(** Top-level keys are never duplicated. *)
Lemma run_loop_keys_nodup (include_unmatched : bool) (rows : list Row) :
  NoDup (dict_keys (extracted_data (run_loop include_unmatched rows))).
Proof.
  induction rows as [|row rows IH] using rev_ind; [constructor|].
  rewrite run_loop_snoc. unfold step_data.
  destruct (kept include_unmatched row); [|exact IH].
  destruct (dict_mem (cookie_id_of row) (extracted_data (run_loop include_unmatched rows)))
    eqn:Emem.
  - now rewrite dict_keys_append.
  - rewrite dict_keys_set_new. unfold dict_mem in Emem.
    destruct (dict_get (cookie_id_of row) (extracted_data (run_loop include_unmatched rows)))
      eqn:He; [discriminate|].
    apply dict_get_none_not_in in He.
    apply NoDup_rev in IH. rewrite <- (rev_involutive (_ ++ _)). apply NoDup_rev.
    rewrite rev_app_distr. simpl. constructor; [|exact IH].
    now rewrite <- in_rev.
Qed.

(** *** The claims about the matcher *)

(** A kept row whose key is present: one instance is appended in place. *)
Lemma step_data_existing_key
  (include_unmatched : bool) (d : Dict) (row : Row) (e : CookieEntry) :
  kept include_unmatched row = true ->
  dict_get (cookie_id_of row) d = Some e ->
  dict_get (cookie_id_of row) (step_data include_unmatched d row)
  = Some (append_variable_data (variable_data_of row) e)
  /\ dict_keys (step_data include_unmatched d row) = dict_keys d
  /\ (forall k, k <> cookie_id_of row ->
        dict_get k (step_data include_unmatched d row) = dict_get k d).
Proof.
  intros Hkept He. unfold step_data. rewrite Hkept.
  assert (Hmem : dict_mem (cookie_id_of row) d = true).
  { apply dict_mem_true. now exists e. }
  rewrite Hmem. split; [|split].
  - now apply dict_get_append_same.
  - apply dict_keys_append.
  - intros k Hk. now apply dict_get_append_other.
Qed.




(** C3, as the code has it.  The length of an entry's [variable_data] is the
    number of kept rows of the query (a cookie name, and a purpose category
    unless unmatched cookies are included) whose key "<domain>_<name>" is the
    entry's key; top-level keys are never duplicated; one more kept row with
    the key of an existing entry grows that entry's [variable_data] by exactly
    one and leaves the list of keys as it was. *)
Theorem variable_data_counts_kept_rows
  (include_unmatched : bool) (rows : list Row) (now : string)
  (k : string) (e : CookieEntry) :
  dict_get k (export_cookies (extract_rows rows include_unmatched now)) = Some e ->
  length (variable_data e) = kept_rows_with_key include_unmatched k rows
  /\ NoDup (dict_keys (export_cookies (extract_rows rows include_unmatched now)))
  /\ (forall row,
        kept include_unmatched row = true -> cookie_id_of row = k ->
        exists e',
          dict_get k (export_cookies (extract_rows (rows ++ [row]) include_unmatched now))
          = Some e'
          /\ length (variable_data e') = S (length (variable_data e))
          /\ dict_keys (export_cookies (extract_rows (rows ++ [row]) include_unmatched now))
             = dict_keys (export_cookies (extract_rows rows include_unmatched now))).
Proof.
  cbn [extract_rows export_cookies]. intros He.
  split; [| split; [apply run_loop_keys_nodup|]].
  - rewrite run_loop_entry in He. unfold kept_rows_with_key.
    destruct (find (selects include_unmatched k) rows); [|discriminate].
    simpl in He. injection He as <-. simpl. now rewrite length_map.
  - intros row Hkept Hk. subst k.
    destruct (step_data_existing_key _ _ _ _ Hkept He) as [Hget [Hkeys _]].
    rewrite run_loop_snoc. rewrite Hget, Hkeys.
    eexists. split; [reflexivity|]. split; [|reflexivity].
    simpl. rewrite length_app. simpl. lia.
Qed.

Lemma variable_data_counts_kept_rows_witness :
  length (variable_data (cookie_entry_of ga_declared))
  = kept_rows_with_key false ".tracker.example__ga" [ga_declared].
Proof.
  exact (proj1 (variable_data_counts_kept_rows false [ga_declared] "2024-05-02T09:00:00"
                  ".tracker.example__ga" (cookie_entry_of ga_declared) eq_refl)).
Defined.

(** C3, as the specification words it, fails.  In a default run a crawl
    that saw the pair without a declaration adds no instance: two crawls saw
    [_ga], the entry has one instance.  And one crawl that saw a cookie under
    two paths yields an entry with two instances. *)
Lemma variable_data_differs_from_crawls :
  (option_map (fun e => length (variable_data e))
     (dict_get ".tracker.example__ga"
        (export_cookies
           (extract_cookies_with_consent declared_once_db false "2024-05-02T09:00:00")))
   = Some 1%nat
   /\ crawls_observing declared_once_db "_ga" ".tracker.example" = 2%nat)
  /\ (option_map (fun e => length (variable_data e))
        (dict_get "shop.example_session"
           (export_cookies
              (extract_cookies_with_consent two_paths_db false "2024-05-02T09:00:00")))
      = Some 2%nat
      /\ crawls_observing two_paths_db "session" "shop.example" = 1%nat).
Proof. repeat split. Qed.

Lemma unmatched_label (category : option string) :
  truthy category = false -> _map_purpose_category category = -1.
Proof. unfold _map_purpose_category. now intros ->. Qed.

(** C8, as the code has it.  A fetched row with a cookie name and no purpose
    category contributes nothing to the export of a default run.  With
    unmatched cookies included, its instance is in the [variable_data] of the
    entry for its key; that entry has label -1 when no earlier kept row has
    the same key (otherwise the entry keeps the label of its first row). *)
Theorem unmatched_policy (rows1 rows2 : list Row) (row : Row) (now : string) :
  truthy (cookie_name row) = true ->
  truthy (purpose_category row) = false ->
  export_cookies (extract_rows (rows1 ++ row :: rows2) false now)
  = export_cookies (extract_rows (rows1 ++ rows2) false now)
  /\ exists e,
       dict_get (cookie_id_of row)
         (export_cookies (extract_rows (rows1 ++ row :: rows2) true now)) = Some e
       /\ In (variable_data_of row) (variable_data e)
       /\ (kept_rows_with_key true (cookie_id_of row) rows1 = 0%nat -> label e = -1).
Proof.
  intros Hname Hcat. cbn [extract_rows export_cookies]. split.
  - rewrite !run_loop_data, !fold_left_app. cbn [fold_left].
    unfold step_data at 2. unfold kept. now rewrite Hname, Hcat.
  - assert (Hsel : selects true (cookie_id_of row) row = true).
    { unfold selects, kept. now rewrite Hname, orb_true_r, String.eqb_refl. }
    rewrite run_loop_entry, find_app, filter_app. cbn [find filter]. rewrite Hsel.
    destruct (find (selects true (cookie_id_of row)) rows1) as [first|] eqn:Ef.
    + eexists. split; [reflexivity|]. cbn [entry_with variable_data label]. split.
      * rewrite map_app. apply in_or_app. right. now left.
      * intros H0. unfold kept_rows_with_key in H0. apply length_zero_iff_nil in H0.
        apply find_none_filter in H0. congruence.
    + eexists. split; [reflexivity|]. cbn [entry_with variable_data label]. split.
      * rewrite map_app. apply in_or_app. right. now left.
      * intros _. now apply unmatched_label.
Qed.

Lemma unmatched_policy_witness :
  export_cookies (extract_rows [ga_declared; ga_undeclared] false "2024-05-02T09:00:00")
  = export_cookies (extract_rows [ga_declared] false "2024-05-02T09:00:00").
Proof.
  exact (proj1 (unmatched_policy [ga_declared] [] ga_undeclared "2024-05-02T09:00:00"
                  eq_refl eq_refl)).
Defined.

(** C8, as the specification words it, fails: with unmatched cookies
    included, the undeclared instance of the second crawl is exported under
    the entry that the first crawl created, with label 2; no entry has
    label -1. *)
Lemma unmatched_instance_under_existing_label :
  fetchall declared_once_db = [ga_declared; ga_undeclared]
  /\ map (fun ke => (fst ke, label (snd ke), length (variable_data (snd ke))))
       (export_cookies
          (extract_cookies_with_consent declared_once_db true "2024-05-02T09:00:00"))
     = [(".tracker.example__ga", 2, 2%nat)].
Proof. split; reflexivity. Qed.

(** The export follows the order in which the rows are fetched: two rows that
    are equal on the [ORDER BY] columns give different exports when swapped. *)
Lemma export_follows_fetch_order :
  let other :=
    ga_row 1 "https://a.example" "GA1.9" (Some "Statistics") (Some "No description") in
  row_leb ga_declared other = true
  /\ row_leb other ga_declared = true
  /\ export_cookies (extract_rows [ga_declared; other] false "2024-05-02T09:00:00")
     <> export_cookies (extract_rows [other; ga_declared] false "2024-05-02T09:00:00").
Proof. split; [reflexivity | split; [reflexivity | vm_compute; discriminate]]. Qed.

(** C2, as the specification words it, fails: two runs over the same store,
    one second apart, return different exports. *)
Lemma export_differs_between_runs :
  extract_cookies_with_consent two_paths_db false "2024-05-02T09:00:00"
  <> extract_cookies_with_consent two_paths_db false "2024-05-02T09:00:01".
Proof.
  intros H. apply (f_equal (fun x => extraction_date (statistics x))) in H. discriminate H.
Qed.

End MatcherProps.

(** ** The consent extractor *)

Module ConsentProps.
Import PyStr Schema ConsentCrawler Spec Examples.
Local Open Scope Z_scope.

(** *** Which steps can abort a crawl *)

Lemma snd_bind {A B : Type} (m : M A) (k : A -> M B) :
  snd (bind m k) = match snd m with Ok a => snd (k a) | Raise e => Raise e end.
Proof.
  destruct m as [t [a|e]]; simpl; [|reflexivity]. now destruct (k a).
Qed.

Lemma total_ret {A : Type} (a : A) : total (ret a).
Proof. now exists a. Qed.

Lemma total_bind {A B : Type} (m : M A) (k : A -> M B) :
  total m -> (forall a, total (k a)) -> total (bind m k).
Proof.
  intros [a Ha] Hk. unfold total. rewrite snd_bind, Ha. apply Hk.
Qed.

Lemma total_try_except {A : Type} (m : M A) (h : exn -> M A) :
  (forall e, total (h e)) -> total (try_except m h).
Proof.
  intros Hh. destruct m as [t [a|e]]; simpl; [now exists a|].
  destruct (Hh e) as [a Ha]. destruct (h e) as [t' r]. simpl in *. now exists a.
Qed.

Create HintDb crawl.
#[local] Hint Resolve total_ret total_bind total_try_except : crawl.

Lemma total_detect_cmp_type (b : Browser) : total (detect_cmp_type b).
Proof. unfold detect_cmp_type. auto with crawl. Qed.

Lemma total_collect_cookies (b : Browser) (clicked : bool) : total (collect_cookies b clicked).
Proof. unfold collect_cookies. auto with crawl. Qed.

Lemma total_extract_consent_data_cookiebot (b : Browser) :
  total (extract_consent_data_cookiebot b).
Proof. unfold extract_consent_data_cookiebot. auto with crawl. Qed.

Lemma total_extract_consent_data_onetrust (b : Browser) :
  total (extract_consent_data_onetrust b).
Proof. unfold extract_consent_data_onetrust. auto with crawl. Qed.

Lemma total_interact_consent (b : Browser) (selectors : list string) :
  total (interact_consent b selectors).
Proof.
  induction selectors as [|selector rest IH]; cbn [interact_consent]; [apply total_ret|].
  apply total_bind; [auto with crawl|]. intros [|]; [apply total_ret | exact IH].
Qed.

#[local] Hint Resolve total_detect_cmp_type total_collect_cookies
  total_extract_consent_data_cookiebot total_extract_consent_data_onetrust
  total_interact_consent : crawl.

:::

Above are the entries. Quote exactly the lines from the one bearing "exact (proj1 (unmatched_policy" through the one bearing "Proof. split; reflexivity. Qed.".

Exercise result
  exact (proj1 (unmatched_policy [ga_declared] [] ga_undeclared "2024-05-02T09:00:00"
                  eq_refl eq_refl)).
Defined.

(** C8, as the specification words it, fails: with unmatched cookies
    included, the undeclared instance of the second crawl is exported under
    the entry that the first crawl created, with label 2; no entry has
    label -1. *)
Lemma unmatched_instance_under_existing_label :
  fetchall declared_once_db = [ga_declared; ga_undeclared]
  /\ map (fun ke => (fst ke, label (snd ke), length (variable_data (snd ke))))
       (export_cookies
          (extract_cookies_with_consent declared_once_db true "2024-05-02T09:00:00"))
     = [(".tracker.example__ga", 2, 2%nat)].
Proof. split; reflexivity. Qed.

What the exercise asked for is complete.